About this task: Your result should be the lines holding the word "arrive", copied from the entries below.

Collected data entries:
=== Begin Enclosure ===

Lemma triple_onDhtGetHash junk m : triple P (onDhtGetKeyIsHashOfData junk m) (λ _, True).
Proof. unfold onDhtGetKeyIsHashOfData, key_to_id, getData_at, hash_of_response. follow; done. Qed.

Lemma triple_solve fuel i puzzle d : triple P (lift (solve_puzzle fuel i puzzle d)) (λ _, True).
Proof.
  revert i. induction fuel as [|fuel IH]; intros i; [done|]. cbn [solve_puzzle].
  unfold pow_digest at 1.
  destruct (strip_bytedump (sha1 (bytes_of_string (puzzle +:+ to_string i))) 20) as (s & -> & _); [lia|].
  cbn [mbind outcome_bind]. repeat case_match; [done|done|apply IH].
Qed.
Hint Resolve triple_solve : triples.

(** [nested_wait] may drop the computation or let it throw. *)
Definition wait_safe (nested_wait : M W unit → M W unit) : Prop :=
  ∀ m, triple P m (λ _, True) → triple P (nested_wait m) (λ _, True).

Lemma triple_join nested_wait fuel node : wait_safe nested_wait →
  triple P (join nested_wait fuel node) (λ _, True).
Proof.
  intros Hn. unfold join, join_answer.
  assert (∀ n, triple P (nested_wait (getDataItemsOnJoinHelper n)) (λ _, True))
    by (intros; apply Hn, triple_items_helper).
  follow; done.
Qed.
Hint Resolve triple_join : triples.

Lemma triple_create : triple P create (λ _, True).
Proof.
  unfold create. eapply triple_bind; [by eauto with triples|]. intros _ _.
  eapply triple_bind; [apply safe_ni|]. intros s Hs. apply safe_update. intros s' Hs'.
  apply node_ok_setSuccessor; [apply Hs|done].
Qed.
Hint Resolve triple_create : triples.

Lemma triple_notify_peer n : triple P (notify_peer n) (λ _, True).
Proof. unfold notify_peer. follow; done. Qed.
Hint Resolve triple_notify_peer : triples.

Lemma triple_stabilize : triple P stabilize (λ _, True).
Proof.
  unfold stabilize. eapply triple_bind; [apply safe_ni|]. intros s Hs. destruct (getSuccessor s); [|by follow].
  apply (triple_bind P _ _ node_opt_ok); [follow; done|]. intros p Hp.
  eapply triple_bind; [apply safe_ni|]. intros s' Hs'. follow; done.
Qed.
Hint Resolve triple_stabilize : triples.

Lemma triple_fixFingers i : (i < key_bits)%nat → triple P (fixFingers i) (λ j, (j < key_bits)%nat).
Proof.
  intros Hi. unfold fixFingers, set_finger_checked. eapply triple_bind; [apply safe_ni|]. intros s Hs.
  eapply triple_bind; [apply triple_dht_getSuccessor|]. intros n Hn.
  apply (triple_bind P _ _ (λ _, True)).
  - eapply triple_bind; [apply safe_ni|]. intros s' Hs'. rewrite (setFinger_Ok s' i n (ok_table s' Hs') Hi).
    apply (triple_bind P _ _ node_ok); [by apply triple_lift_Ok, node_ok_with_finger|].
    intros s'' Hs''. by apply safe_update.
  - intros _ _. apply triple_ret. by apply Nat.mod_upper_bound.
Qed.

Lemma triple_checkPredecessor : triple P checkPredecessor (λ _, True).
Proof. unfold checkPredecessor. follow; done. Qed.

Lemma triple_mainLoop_turn nested_wait fuel cancelled i : wait_safe nested_wait → (i < key_bits)%nat →
  triple P (mainLoop_turn nested_wait fuel cancelled i) (λ r, (r.1 < key_bits)%nat).
Proof.
  intros Hn Hi. unfold mainLoop_turn, enter_network. destruct (cancelled 0%nat); [by apply triple_ret|].
  apply (triple_bind P _ _ (λ _, True)); [follow; done|]. intros _ _.
  destruct (cancelled 1%nat); [by apply triple_ret|].
  eapply triple_bind; [apply triple_stabilize|]. intros _ _. destruct (cancelled 2%nat); [by apply triple_ret|].
  eapply triple_bind; [by apply triple_fixFingers|]. intros j Hj. destruct (cancelled 3%nat); [by apply triple_ret|].
  eapply triple_bind; [apply triple_checkPredecessor|]. intros _ _. by apply triple_ret.
Qed.

End Operations.

(** ** Networks *)

Section WorldInvariant.
Context `{HashFns} `{!HashOk _} (kj_throws : bool) (method : GetSuccessorMethod) (fuel : nat).
Local Abbreviation env := (world_env kj_throws method fuel).
Implicit Types (w : World) (s : NodeInformation) (a : addr).

Definition world_ok w : Prop := ∀ a s, w_nodes w !! a = Some s → node_ok s.

Lemma world_ok_update a f w : (∀ s, node_ok s → node_ok (f s)) → world_ok w → world_ok (w_update a f w).
Proof.
  intros Hf Hw b s Hs. destruct (decide (a = b)) as [<-|Hne].
  - cbn in Hs. rewrite lookup_alter_eq in Hs. apply fmap_Some in Hs as (s0 & Hs0 & ->). eauto.
  - rewrite lookup_update_ne in Hs by done. eauto.
Qed.

#[export] Instance world_safe depth self : SafeEnv (env depth self) world_ok.
Proof.
  revert self. induction depth as [|depth IH]; intros self; split.
  1, 7: intros w Hw; cbn; destruct (w_nodes w !! self) eqn:Hs; cbn; eauto.
  1, 6: intros f Hf w Hw; cbn; split; [by apply world_ok_update|done].
  1-3, 5-7: done.
  - intros A ip port r w Hw. cbn. by destruct (w_nodes w !! (ip, port)).
  - intros A ip port r w Hw. cbn. destruct (w_nodes w !! (ip, port)); [|done].
    by apply (triple_serve world_ok).
Qed.

(** What happens in a network: nodes start and stop, time passes, entries
    expire, requests arrive from anywhere with any contents, main loops turn
    and API handlers and replications run. *)
Inductive happens : World → World → Prop :=
| node_starts a (bootstrap : option addr) w :
    happens w (mkWorld (<[a := setBootstrapNode (nd <$> bootstrap) (NodeInformation_ctor a.1 a.2)]> (w_nodes w))
                 (w_statics w) (w_now w))
| node_stops a w : happens w (mkWorld (delete a (w_nodes w)) (w_statics w) (w_now w))
| time_passes t w : w_now w <= t → happens w (mkWorld (w_nodes w) (w_statics w) t)
| cleaner_runs a clock w : happens w (w_update a (clean_pass clock) w)
| request_served A depth from ip port (r : PeerRequest A) w :
    happens w (env_rpc (PeerEnv := env depth from) ip port r w).2
| main_loop_turns depth a pfuel cancelled i w : (i < key_bits)%nat →
    happens w (mainLoop_turn (H0 := env depth a) (λ m, m) pfuel cancelled i w).2
| put_handled depth a m w : happens w (onDhtPut (H0 := env depth a) m w).2
| put_hash_handled depth a m w : happens w (onDhtPutKeyIsHashOfData (H0 := env depth a) m w).2
| get_handled depth a m w : happens w (onDhtGet (H0 := env depth a) m w).2
| get_hash_handled depth a junk m w : happens w (onDhtGetKeyIsHashOfData (H0 := env depth a) junk m w).2
| replication_runs depth a r w : happens w (run_replication (H0 := env depth a) r w).2.

Inductive reachable : World → Prop :=
| reach_start now : reachable (mkWorld ∅ initial_statics now)
| reach_step w w' : reachable w → happens w w' → reachable w'.

Lemma happens_ok w w' : world_ok w → happens w w' → world_ok w'.
Proof.
  intros Hw Hstep. destruct Hstep.
  - intros b s Hs. cbn in Hs. apply lookup_insert_Some in Hs as [[_ <-]|[_ Hs]]; [|by eauto].
    destruct (node_ok_ctor a.1 a.2). constructor; [done..|]. by destruct bootstrap.
  - intros b s Hs. cbn in Hs. apply lookup_delete_Some in Hs as [_ Hs]. eauto.
  - done.
  - apply world_ok_update; [|done]. intros s Hs. by apply node_ok_with_data.
  - by apply (safe_rpc (P := world_ok)).
  - apply (triple_mainLoop_turn world_ok); [by intros m Hm|done|done].
  - by apply (triple_put_item world_ok).
  - by apply (triple_put_item world_ok).
  - by apply (triple_onDhtGet world_ok).
  - by apply (triple_onDhtGetHash world_ok).
  - by apply (triple_run_replication world_ok).
Qed.

(** C8: Every reachable state is well-formed. Starting from no nodes, and
    whatever nodes start and stop, requests arrive with whatever contents,
    handlers, replications, cleaners and main loops run, each node keeps a
    finger table of 256 entries, and every node it stores (itself, fingers,
    predecessor, bootstrap) has the hash of its address as identifier. *)
Theorem reachable_well_formed w a s : reachable w → w_nodes w !! a = Some s → node_ok s.
Proof.
  intros Hreach. revert a s. induction Hreach as [now|w w' _ IH Hstep].
  - intros a s Hs. cbn in Hs. by rewrite lookup_empty in Hs.
  - by apply (happens_ok w w').
Qed.

(** C13: The finger table is never indexed out of bounds. In a well-formed
    network no request, whatever its contents, and no turn of a main loop with
    its index in range ends in the out-of-bounds exception of [getFinger] and
    [setFinger], and the turn leaves the index in range. *)
Theorem no_index_out_of_bounds w :
  world_ok w →
  (∀ A depth from ip port (r : PeerRequest A),
     (env_rpc (PeerEnv := env depth from) ip port r w).1 ≠ Exn "index out of bounds") ∧
  (∀ depth a pfuel cancelled i, (i < key_bits)%nat →
     let o := (mainLoop_turn (H0 := env depth a) (λ m, m) pfuel cancelled i w).1 in
     o ≠ Exn "index out of bounds" ∧ ∀ j go, o = Ok (j, go) → (j < key_bits)%nat).
Proof.
  intros Hw. split.
  - intros A depth from ip port r. pose proof (proj2 (safe_rpc (P := world_ok) (E := env depth from) A ip port r w Hw)) as Ho.
    by destruct (env_rpc ip port r w).1; try congruence.
  - intros depth a pfuel cancelled i Hi o.
    pose proof (proj2 (triple_mainLoop_turn world_ok (E := env depth a) (λ m, m) pfuel cancelled i
      (λ m Hm, Hm) Hi w Hw)) as Ho. fold o in Ho.
    split; [by destruct o; try congruence|]. intros j go E. by rewrite E in Ho.
Qed.

End WorldInvariant.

=== End Enclosure ===

Result of this task:
    expire, requests arrive from anywhere with any contents, main loops turn
    whatever nodes start and stop, requests arrive with whatever contents,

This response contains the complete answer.